Anthony leaned to see over the balcony, not touching it because it was wet, and he didn't want to ruin his shirt. The driveway was down there at an angle, and at long intervals a car would come out from under the portico and move slowly toward the bridge. There had been two BMWs and a Mercedes. So far no small silver Acuras. This was what Gail Connor drove now. He knew this because a month ago, just before leaving for Spain, he'd seen her in traffic on Flagler Street near the courthouse. His car had been at a cross street, and he had watched her until horns had started blaring behind him. Three days ago he had seen another silver Acura and a woman with blond hair, and his breath had caught in his throat until he realized that it wasn't Gail at all, and he'd felt stupid.
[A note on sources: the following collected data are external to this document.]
Lemma commitUptime_committed_tx next s u s' : commitUptimeTransaction next s = (Ok u, s') → st_db s' = st_tx s.
Proof.
  intros H. run_as H v s1 Hc. apply commit_ok in Hc as (E1 & E2 & _).
  run_as H e s2 He. injection He as <- <-. destruct (After _ _); injection H as _ <-; simpl; congruence.
Qed.
Definition watched (d : db) : option (Z * Z * Z) * option vault_envelope_row := (counters d, envelope_row d).
Lemma frames_watched_uptime c : frames watched (update_runtime_state runtime_singleton (with_accumulated_uptime c)).
Proof.
  intros d d' H. unfold watched. rewrite (frames_counters_uptime c d d' H). f_equal.
  unfold update_runtime_state in H. by case_match_in H; [injection H as <-|].
Qed.
Hint Resolve frames_watched_uptime : frames.
Lemma frames_watched_receipt a b c d e f : Pres (same_of watched) (storeReceipt a b c d e f).
Proof. framed_helpers. Qed.
Lemma frames_watched_change a b c d e f g h : Pres (same_of watched) (insertChange a b c d e f g h).
Proof. framed_helpers. Qed.
Lemma counters_set (f : runtime_state_row → runtime_state_row) d d' c e g c' e' g' :
  (∀ r, rs_singleton (f r) = rs_singleton r) →
  (∀ r k, decode_runtime r = Some (c, e, g, k) → decode_runtime (f r) = Some (c', e', g', k)) →
  update_runtime_state runtime_singleton f d = Some d' → counters d = Some (c, e, g) →
  counters d' = Some (c', e', g') ∧ envelope_row d' = envelope_row d.
Proof.
  intros Hs Hf H Hc. split.
  - apply runtime_row_update in H; [|done]. unfold counters in *. rewrite H.
    destruct (runtime_row d) as [r|]; [|done]. simpl. destruct (decode_runtime r) as [[[[? ?] ?] ?]|] eqn:Ed; [|done].
    simplify_eq. by rewrite (Hf _ _ Ed).
  - unfold update_runtime_state in H. by case_match_in H; [injection H as <-|].
Qed.
Ltac runtime_fields :=
  cbn [rs_server_cursor rs_envelope_generation rs_instance_secret_generation rs_collection_generation].
Lemma decode_with_envelope r c e g k e' : u64 e' → decode_runtime r = Some (c, e, g, k) →
  decode_runtime (with_envelope_generation (cell_u64 e') r) = Some (c, e', g, k).
Proof. intros He H. unfold decode_runtime, with_envelope_generation in *. runtime_fields. rewrite scan_u64_cell by done. repeat case_match_in H; naive_solver. Qed.
Lemma decode_with_cursor r c e g k c' : u64 c' → decode_runtime r = Some (c, e, g, k) →
  decode_runtime (with_server_cursor (cell_u64 c') r) = Some (c', e, g, k).
Proof. intros He H. unfold decode_runtime, with_server_cursor in *. runtime_fields. rewrite scan_u64_cell by done. repeat case_match_in H; naive_solver. Qed.

Lemma put_envelope_write_Ok deviceID requestID fingerprint now cursor e g generation body s r s' :
  counters (st_tx s) = Some (cursor, e, g) → u64 generation → u64 (cursor + 1) →
  put_envelope_write deviceID requestID fingerprint now cursor generation body s = (Ok r, s') →
  counters (st_db s') = Some (cursor + 1, generation, g) ∧
  envelope_row (st_db s') = Some (Mk_vault_envelope 1 (cell_u64 generation) (CBlob body)) ∧ r = ok_response 200 body.
Proof.
  unfold put_envelope_write. intros Hc Hg Hcur H.
  run_as H u1 s1 H1. apply exec_ok in H1 as (H1 & _). pose proof (upsert_row _ _ _ _ H1) as Hrow.
  assert (Hc1 : counters (st_tx s1) = Some (cursor, e, g)).
  { rewrite <- Hc. revert H1. generalize (st_tx s) (st_tx s1). change (frames counters (upsert_vault_envelope (cell_u64 generation) (CBlob body))).
    frames_tac. }
  run_as H u2 s2 H2. apply exec_ok in H2 as (H2 & _).
  eapply counters_set in H2 as [Hc2 Hr2]; [|done|intros r0 k0 Hd; by eapply decode_with_envelope|done]. rewrite Hrow in Hr2.
  run_as H u3 s3 H3. apply (pres_run _ _ _ _ _ (frames_watched_change _ _ _ _ _ _ _ _)) in H3.
  run_as H u4 s4 H4. apply (pres_run _ _ _ _ _ (frames_watched_receipt _ _ _ _ _ _)) in H4.
  unfold same_of, watched in H3, H4. injection H3 as Hc3 Hr3. injection H4 as Hc4 Hr4.
  run_as H u5 s5 H5. apply exec_ok in H5 as (H5 & _).
  eapply counters_set in H5 as [Hc5 Hr5]; [|done|intros r0 k0 Hd; by eapply decode_with_cursor|by rewrite Hc4, Hc3].
  run_as H u6 s6 H6. apply commitUptime_committed_tx in H6. apply ret_ok in H as [-> ->]. rewrite H6.
  split_and!; [done|congruence|done].
Qed.

(** C19. The vault envelope is replaced by compare-and-swap: a successful put that
    changes the database found the stored generation equal to the expected one; the
    new generation is its successor, for which the envelope was validated against this
    instance; the change takes the next cursor; and the stored row and the reply are
    the canonical bytes of the submitted envelope. *)
Theorem envelope_compare_and_swap identity call s r s'
    (Hrun : handlePutEnvelope identity call s = (Ok r, s')) :
  st_db s' = st_db s ∨
  ∃ request generation cursor secret, let body := marshalJSON (pe_Envelope request) in
    decodeStrictAs putEnvelopeRequest (Body call) = Some request ∧
    parseUint64 (pe_ExpectedGeneration request) = Some generation ∧
    counters (st_db s) = Some (cursor, generation, secret) ∧
    counters (st_db s') = Some (cursor + 1, generation + 1, secret) ∧
    validateEnvelope (pe_Envelope request) identity = Some (generation + 1, secret) ∧
    envelope_row (st_db s') = Some (Mk_vault_envelope 1 (cell_u64 (generation + 1)) (CBlob body)) ∧
    r = ok_response 200 body.
Proof.
  unfold handlePutEnvelope in Hrun.
  run_as Hrun request s1 H1. apply from_option_ok in H1 as [Hreq ->].
  run_as Hrun expected s2 H2. apply from_option_ok in H2 as [Hexp ->].
  run_as Hrun u3 s3 HP. apply held_begin in HP.
  do 3 pass HP Hrun. case_match; [apply ret_ok in Hrun as [_ ->]; left; apply HP|]. right.
  pose proof HP as (_ & Etx & _). pass_as HP Hrun st s4 H4. destruct st as [[[cursor stored] secret] k].
  apply readRuntimeState_Ok in H4. rewrite Etx in H4.
  do 2 pass HP Hrun. pass_as HP Hrun v sv H5. apply put_envelope_checks_Ok in H5 as (-> & -> & Hmax & Hmaxg & Hv).
  pose proof (counters_range _ _ _ _ H4) as (Hu1 & Hu2 & _). unfold u64, MaxUint64 in *.
  destruct HP as (_ & Etx5 & _).
  eapply put_envelope_write_Ok in Hrun as (Hc & Hrow & ->); [|by rewrite Etx5|unfold u64; lia..].
  by exists request, stored, cursor, secret.
Qed.
Lemma envelope_compare_and_swap_witness :
  let s' := after (handlePutEnvelope sample_identity put_call) enrolled_state in
  st_db s' = st_db enrolled_state ∨
  ∃ request generation cursor secret, let body := marshalJSON (pe_Envelope request) in
    decodeStrictAs putEnvelopeRequest (Body put_call) = Some request ∧
    parseUint64 (pe_ExpectedGeneration request) = Some generation ∧
    counters (st_db enrolled_state) = Some (cursor, generation, secret) ∧
    counters (st_db s') = Some (cursor + 1, generation + 1, secret) ∧
    validateEnvelope (pe_Envelope request) sample_identity = Some (generation + 1, secret) ∧
    envelope_row (st_db s') = Some (Mk_vault_envelope 1 (cell_u64 (generation + 1)) (CBlob body)) ∧
    ok_response 200 (marshalJSON sample_envelope) = ok_response 200 body.
Proof.
  cbv zeta. eapply (envelope_compare_and_swap sample_identity put_call enrolled_state).
  vm_compute. reflexivity.
Defined.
He drank his scotch and watched the driveway, but her car never appeared, or he had missed it somehow. He watched the bay for a while, but the rain had kept the boats from going out, and there was nothing to see. He remembered how the plants hanging from the edge of the roof had swung in a sudden breeze, and the light had flickered on her hair, and even in the darkness it had shimmered with gold.
Chapter 13
Gliding on pointe, arms floating outward, Angela noticed in the studio mirror that Bobby was walking toward the door. A girl from th
e office had come in. Angela made^ pirouette and stopped, a hand on her hip. With The Nutcracker on the CD player she couldn't hear what they were saying. Bobby looked around and said to keep working. He would be back in a few minutes.
As soon as he was gone, Angela ran over and peered into the corridor, then hurried toward the exit. She came out at one end of the lobby. At the far end, big photographs hung on the curved wall, and windows gave a view of the plaza. There were two figures in silhouette, Bobby in his sweat pants and baggy T-shirt, Gail Connor in pumps and a suit.
One of the doors at the main entrance opened, and Angela saw Diane Cresswell come in. They said hello to each other, then Diane looked around to see what had held Angela's attention.
"Who's that with Bobby? His lawyer? What's going on?"
"I don't know. She just showed up."
Diane knew about Bobby. He had told her everything. They had gone out a couple of years ago— which Angela didn't like to think about—and they were still friends. Diane was beautiful, with her milky-white skin and silvery blond hair. And a beautiful dancer, strong and quick. She'd never had to audition. Edward Villella had seen her in New York and had invited her to join the company.
Bobby was staring at the carpet, then up at the skylight as if Gail were lecturing him about something. Their voices were muffled. Diane said, "Do you think she'd talk to me for free, like she did for Bobby?"
"Do you need a lawyer?"
"I might."
"Gail would probably help you. What's it about?" Angela waited, but Diane said nothing more. Diane was watching Bobby and Gail come across the lobby toward the glass doors at the entrance. Gail continued outside, vanishing past the corner of the ticket window.
Bobby turned and saw the girls, and Angela could tell by the stiff way he moved that something was wrong. "Hi, Diane."
"Hi." Still looking toward the street, she said, "See you guys later, okay?" She went out the same way Gail Connor had gone, leaving them alone in the lobby.